KVIA ABC-7 published an exceptional report last night clearly explaining why the handling of the proposed UMC debt issuance of up to $400M without voter approval is so problematic:
1. The published agenda of the UMC Board of Managers meeting does not cite the amount of the debt that is to be issued and there are no backup docs, so the public and media were kept completely in the dark. See item 14 of the attached June 14 agenda.
2. The Board of Managers has not posted videos of their meetings since March 2020, and they do not post their meeting minutes unless requested through an open records request!
3. The County was set to vote today, June 16, on whether to post notice of the new debt issuance, only two days after the UMC vote. The County agenda did not include the CO amount or any backup docs until it was uploaded yesterday afternoon, less than 24 hours before today’s Special Meeting, and only after the media began investigating.
If Martin Paredes had not published his report on his blog, the huge expenditure would have slipped past the media, so thank you, Martin!

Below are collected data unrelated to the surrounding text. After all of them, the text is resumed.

(** The queue refuses the item: [work] is released twice. *)
Lemma enqueue_refused env e s held :
  enq_allocs env → main_loop_should_exit (d_q s) = true →
  ee_altstack env = false → RMem (ee_kmalloc env) ∉ held →
  run_res held (run_eff (nv_dbell_try_enqueue_resolve env e) s) = None.
Proof.
  intros Ha He Halt Hx. unfold nv_dbell_try_enqueue_resolve, nv_kmem_cache_free_stack, enqueue_fail,
    cache_set_state, kfree.
  rewrite (proj2 (Z.eqb_neq _ _) (proj1 Ha)), alloc_stack_ok by done.
  unfold enq_sp. rewrite Halt. cbn [Z.eqb negb]. autorewrite with run. cbn [d_q set_works].
  unfold nv_kthread_q_schedule_q_item. rewrite He. cbn [Z.eqb andb negb NULL].
  autorewrite with run. cbn. rewrite release_eq. cbn.
  assert (∀ (r : res) l, r ∉ l → release r l = None) as Hrel.
  { clear. intros r l. induction l as [|x l IH]; intros Hr; [done|].
    apply not_elem_of_cons in Hr as [? ?]. rewrite release_ne by done. by rewrite IH. }
  by rewrite Hrel.
Qed.

(** * Properties *)

(** Removing a BAR1 mapping clears its slot, returns to FREE every RESOLVED
    cache entry with a pointer into the unmapped kernel range, changes no other
    entry, and unmaps exactly that range once: no entry the trap handler would
    dereference points into it any more. *)
Theorem bar1_remove_invalidates mask vma s i e held
    (Hfind : list_find (λ e, b_vma e = vma) (d_bar1 s) = Some (i, e))
    (Hkva : 0 < b_kernel_va e) (Hsize : 0 < bar1_size e) :
  let lo := b_kernel_va e in
  let hi := b_kernel_va e + bar1_size e in
  let m := nv_dbell_bar1_track_remove mask vma in
  d_bar1 (run_st m s) = <[i := bar1_free]> (d_bar1 s) ∧
  (∀ j c, d_cache (run_st m s) !! j = Some c → c_state c = CResolved →
     d_cache s !! j = Some c ∧
     (c_userd_kva c ≠ NULL → ¬ (lo ≤ c_userd_kva c < hi)) ∧
     (c_gpfifo_kva c ≠ NULL → ¬ (lo ≤ c_gpfifo_kva c < hi))) ∧
  (∀ j c, d_cache s !! j = Some c →
     d_cache (run_st m s) !! j =
       Some (if cache_points_into lo hi c then cache_invalidated c else c)) ∧
  run_res (RIomap lo :: held) (run_eff m s) = Some held.
Proof.
  intros lo hi m. unfold m. rewrite bar1_track_remove_st, bar1_track_remove_res.
  unfold bar1_take. rewrite Hfind. cbn [fst]. fold (bar1_size e).
  rewrite (proj2 (Z.eqb_neq (b_kernel_va e) NULL)), (proj2 (Z.eqb_neq (bar1_size e) 0))
    by (unfold NULL; lia). cbn [orb d_bar1 set_cache set_bar1 d_cache].
  split_and!; [done| | |by rewrite release_eq].
  - intros j c. rewrite list_lookup_fmap. destruct (d_cache s !! j) as [c'|]; [|done].
    intros [= <-] Hst. unfold invalidate_entry in Hst |- *. fold hi in Hst |- *. fold lo in Hst |- *.
    destruct (cache_points_into lo hi c') eqn:Hp; [done|]. split; [done|].
    unfold cache_points_into, in_range, NULL in *.
    rewrite bool_decide_eq_true_2 in Hp by done. simpl in Hp. lia.
  - intros j c Hj. by rewrite list_lookup_fmap, Hj.
Qed.

Definition demo_bar1 : bar1_entry :=
  Bar1Entry 7 0x1fc022000000 0x1fc022200000 0x203c00000 0x203e00000 0xff0000.

Definition demo_resolved : cache_entry :=
  CacheEntry CResolved 5 2 (0xff0000 + 0x1000) (0xff0000 + 0x4000) 1024 9 0xFFFFFFFF 0.

Definition demo_dstate : dstate :=
  set_cache (demo_resolved :: replicate 79 cache_zero)
    (set_bar1 (demo_bar1 :: replicate 15 bar1_free) dstate0).

Lemma bar1_remove_invalidates_witness :
  let s' := run_st (nv_dbell_bar1_track_remove 0x1ff 7) demo_dstate in
  d_cache s' !! 0%nat = Some (cache_invalidated demo_resolved) ∧
  run_res [RIomap 0xff0000] (run_eff (nv_dbell_bar1_track_remove 0x1ff 7) demo_dstate) = Some [].
Proof.
  pose proof (bar1_remove_invalidates 0x1ff 7 demo_dstate 0 demo_bar1 []
                ltac:(vm_compute; reflexivity) ltac:(vm_compute; reflexivity)
                ltac:(vm_compute; reflexivity)) as (_ & _ & H & Hr).
  split; [exact (H 0%nat demo_resolved eq_refl)|exact Hr].
Defined.

(** running the resolver for a queued work item writes exactly one cache
    entry: RESOLVED with RM's or the tracker's USERD and ring addresses when a
    USERD address was found, FREE (to be retried) when RM knew the channel but
    no address could be derived, FAILED when RM refused; the work item is
    removed and its memory and stack are released. *)
Theorem resolver_outcome mask alt rm p2v work s w e held
    (Hw : d_works s !! work = Some w) (He : d_cache s !! w_entry w = Some e)
    (Hnz : work ≠ NULL) :
  let ro := rm (c_nv e) (c_chid e) (c_runlist e) in
  let u := resolve_userd p2v (d_bar1 s) ro in
  let g := resolve_gpfifo (d_bar1 s) ro in
  let m := nv_dbell_resolve_fn mask alt rm p2v work in
  (∃ e', run_st m s = set_works (delete work (d_works s))
                        (set_cache (<[w_entry w := e']> (d_cache s)) s) ∧
     c_chid e' = c_chid e ∧ c_runlist e' = c_runlist e ∧
     (c_state e' = CResolved ∧ u ≠ NULL ∧ c_userd_kva e' = u ∧ c_gpfifo_kva e' = g ∧
        c_gpfifo_entries e' = ro_gpfifo_entries ro ∨
      c_state e' = CFree ∧ u = NULL ∧ ro_status ro = NV_OK ∨
      c_state e' = CFailed ∧ u = NULL ∧ ro_status ro ≠ NV_OK)) ∧
  run_res (work_res alt work (w_sp w) ++ held) (run_eff m s) = Some held.
Proof.
  intros ro u g m. split.
  - exists (publish_entry ro u g e). split; [by apply resolve_fn_st|]. unfold publish_entry.
    destruct (u =? NULL) eqn:Hu; simpl; [apply Z.eqb_eq in Hu|apply Z.eqb_neq in Hu; tauto].
    destruct (ro_status ro =? NV_OK) eqn:Hs; simpl;
      [apply Z.eqb_eq in Hs|apply Z.eqb_neq in Hs]; tauto.
  - unfold work_res. rewrite <-app_assoc. by eapply resolve_fn_res.
Qed.

(** A state with one pending entry and its work item queued. *)
Definition demo_pending : dstate :=
  set_works {[ 0x5000 := ResolveWork 0 NULL ]}
    (set_cache (cache_reserved 5 2 9 :: replicate 79 cache_zero)
      (set_bar1 (demo_bar1 :: replicate 15 bar1_free) dstate0)).

Definition demo_rm (_ _ _ : Z) : resolve_out :=
  ResolveOut NV_OK NULL 0x1000 0x200 ADDR_FBMEM 0x203c04000 1024.

Lemma resolver_outcome_witness :
  let m := nv_dbell_resolve_fn 0x1ff false demo_rm id 0x5000 in
  d_cache (run_st m demo_pending) !! 0%nat = Some demo_resolved ∧
  run_res [RMem 0x5000] (run_eff m demo_pending) = Some [].
Proof.
  destruct (resolver_outcome 0x1ff false demo_rm id 0x5000 demo_pending (ResolveWork 0 NULL)
              (cache_reserved 5 2 9) [] ltac:(vm_compute; reflexivity) eq_refl
              ltac:(vm_compute; done)) as [_ Hr].
  split; [vm_compute; reflexivity|exact Hr].
Defined.

(** while the queue accepts work, an enqueue has two outcomes.  With both
    allocations the work item is appended to the queue, owns its memory and its
    stack, and the entry is left as it was; otherwise nothing is held or queued
    and the entry is FREE again. *)
Theorem enqueue_hands_over_or_rolls_back env e s held
    (Hrun : main_loop_should_exit (d_q s) = false)
    (Hfresh : ee_kmalloc env ∉ q_list (d_q s)) :
  let m := nv_dbell_try_enqueue_resolve env e in
  if decide (enq_allocs env) then
    q_list (d_q (run_st m s)) = q_list (d_q s) ++ [ee_kmalloc env] ∧
    d_works (run_st m s) = <[ee_kmalloc env := ResolveWork e (enq_sp env)]> (d_works s) ∧
    d_cache (run_st m s) = d_cache s ∧
    run_res held (run_eff m s) =
      Some (work_res (ee_altstack env) (ee_kmalloc env) (enq_sp env) ++ held)
  else
    run_st m s = set_cache (alter (set_entry_state CFree) e (d_cache s)) s ∧
    run_res held (run_eff m s) = Some held.
Proof.
  intros m. case_decide as Ha; [|by apply enqueue_nomem].
  destruct (enqueue_success env e s held Ha Hrun Hfresh) as [Hst Hres].
  unfold m. rewrite Hres, Hst. done.
Qed.

Lemma enqueue_hands_over_or_rolls_back_witness :
  let m := nv_dbell_try_enqueue_resolve (EnqEnv 0x6000 true 0x7000) 0 in
  run_res [] (run_eff m dstate0) = Some [RStack 0x7000; RMem 0x6000].
Proof.
  pose proof (enqueue_hands_over_or_rolls_back (EnqEnv 0x6000 true 0x7000) 0 dstate0 []
                eq_refl ltac:(vm_compute; intros H; inversion H)) as H.
  cbv zeta in H. rewrite decide_True in H by (vm_compute; done). apply H.
Defined.

(** On a queue that is shutting down the refused work item is released
    twice, by the [rc == 0] branch and again by the [fail:] label it jumps to. *)
Theorem enqueue_refused_double_free env e s held
    (Halloc : enq_allocs env) (Hstop : main_loop_should_exit (d_q s) = true)
    (Halt : ee_altstack env = false) (Hfresh : RMem (ee_kmalloc env) ∉ held) :
  run_res held (run_eff (nv_dbell_try_enqueue_resolve env e) s) = None.
Proof. by apply enqueue_refused. Qed.

Lemma enqueue_refused_double_free_witness :
  run_res [] (run_eff (nv_dbell_try_enqueue_resolve (EnqEnv 0x6000 false NULL) 0)
                (set_q (Kq [] 1 true false) dstate0)) = None.
Proof.
  apply (enqueue_refused_double_free (EnqEnv 0x6000 false NULL) 0
           (set_q (Kq [] 1 true false) dstate0) []);
    [split; done|reflexivity|reflexivity|intros H; inversion H].
Defined.

(** The lookup a resolver makes and the entry it publishes are separate
    steps; when the BAR1 mapping is torn down in between, the teardown skips the
    still PENDING entry and the resolver then publishes a RESOLVED entry whose
    ring no tracked mapping covers. *)
Theorem resolver_teardown_race :
  ∃ s vma i e ro,
    dstate_ok (λ _, False) s ∧ ro_ok (λ _, False) ro ∧
    d_cache s !! i = Some e ∧ c_state e = CPending ∧
    let u := resolve_userd id (d_bar1 s) ro in
    let g := resolve_gpfifo (d_bar1 s) ro in
    let s1 := run_st (nv_dbell_bar1_track_remove MC_TRACE_CAT_DEFAULT vma) s in
    let s2 := run_st (resolve_publish MC_TRACE_CAT_DEFAULT i ro u g) s1 in
    ∃ e', d_cache s2 !! i = Some e' ∧ c_state e' = CResolved ∧ c_gpfifo_kva e' ≠ NULL ∧
          0 < c_gpfifo_entries e' ∧
          ¬ mapped (d_bar1 s2) (c_gpfifo_kva e') (c_gpfifo_entries e' * 8).
Proof.
  exists demo_pending, 7, 0%nat, (cache_reserved 5 2 9), (demo_rm 9 5 2). split_and!.
  - split; [|repeat (constructor; [done|]); constructor].
    repeat (constructor; [intros ?; vm_compute; repeat split; done|]); constructor.
  - vm_compute. repeat split; done.
  - done.
  - done.
  - exists demo_resolved. split_and!; [vm_compute; reflexivity|done|done|done|].
    intros (e & He & Hv & _).
    replace (d_bar1 _) with (replicate 16 bar1_free) in He by (vm_compute; reflexivity).
    by apply elem_of_replicate in He as [-> _].
Qed.
(** Decode the ring entry the doorbell publishes and dump it unless it is the
    one dumped last. *)
Definition emit_submit (seq chid : Z) (i : nat) (e : cache_entry) (gp_put : Z)
    : prog keff dstate unit :=
  if negb (c_gpfifo_kva e =? NULL) && (0 <? c_gpfifo_entries e) then
    let idx := ring_index gp_put (c_gpfifo_entries e) in
    let a0 := c_gpfifo_kva e + 4 * u32 (idx * 2) in
    let a1 := c_gpfifo_kva e + 4 * u32 (u32 (idx * 2) + 1) in
    tell [KRead a0 4];;
    tell [KRead a1 4];;
    let e0 := read32 mem a0 in
    let e1 := read32 mem a1 in
    let '(GpEntry pb_va pb_bytes) := gp_decode e0 e1 in
    MC_TRACE mask pb "submit"
      [("seq", FDec seq); ("chid", FDec chid); ("idx", FDec idx); ("entry0", FHex e0);
       ("entry1", FHex e1); ("pb_va", FHex pb_va); ("pb_len", FDec pb_bytes)];;
    if negb (c_last_pb_bytes_idx e =? idx) || negb (c_last_pb_bytes_va e =? pb_va) then
      modify (λ s, set_cache (alter (set_last_pb idx pb_va) i (d_cache s)) s);;
      emit_pb_bytes seq chid idx pb_va pb_bytes
    else skip
  else skip.

Definition emit_resolved (seq chid runlist : Z) (i : nat) (e : cache_entry)
    : prog keff dstate unit :=
  if negb (c_userd_kva e =? NULL) then
    tell [KRead (c_userd_kva e + 0x8c) 4];;
    let gp_put := read32 mem (c_userd_kva e + 0x8c) in
    MC_TRACE mask dbell "gp_put"
      [("seq", FDec seq); ("chid", FDec chid); ("runlist", FDec runlist); ("gp_put", FDec gp_put)];;
    emit_submit seq chid i e gp_put
  else skip.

Thankfully, the Commissioners decided today to delay consideration of the debt issuance until June 27 to give the media and public time to review the proposal.
KVIA reports that this debt issuance would add $55 per year per $100,000 of valuation to our property tax, which is already the second highest in America among the 50 largest cities!
As an El Paso taxpayer, I am tired of local government issuing hundreds of millions of new debt without voter permission. CO’s are for real emergencies. Period.
I said it before and will say it again. It is immoral to issue debt of this magnitude without asking the voters for permission, no matter how worthy the cause. This ask from UMC should be put to the voters in November in the form of a ballot proposition.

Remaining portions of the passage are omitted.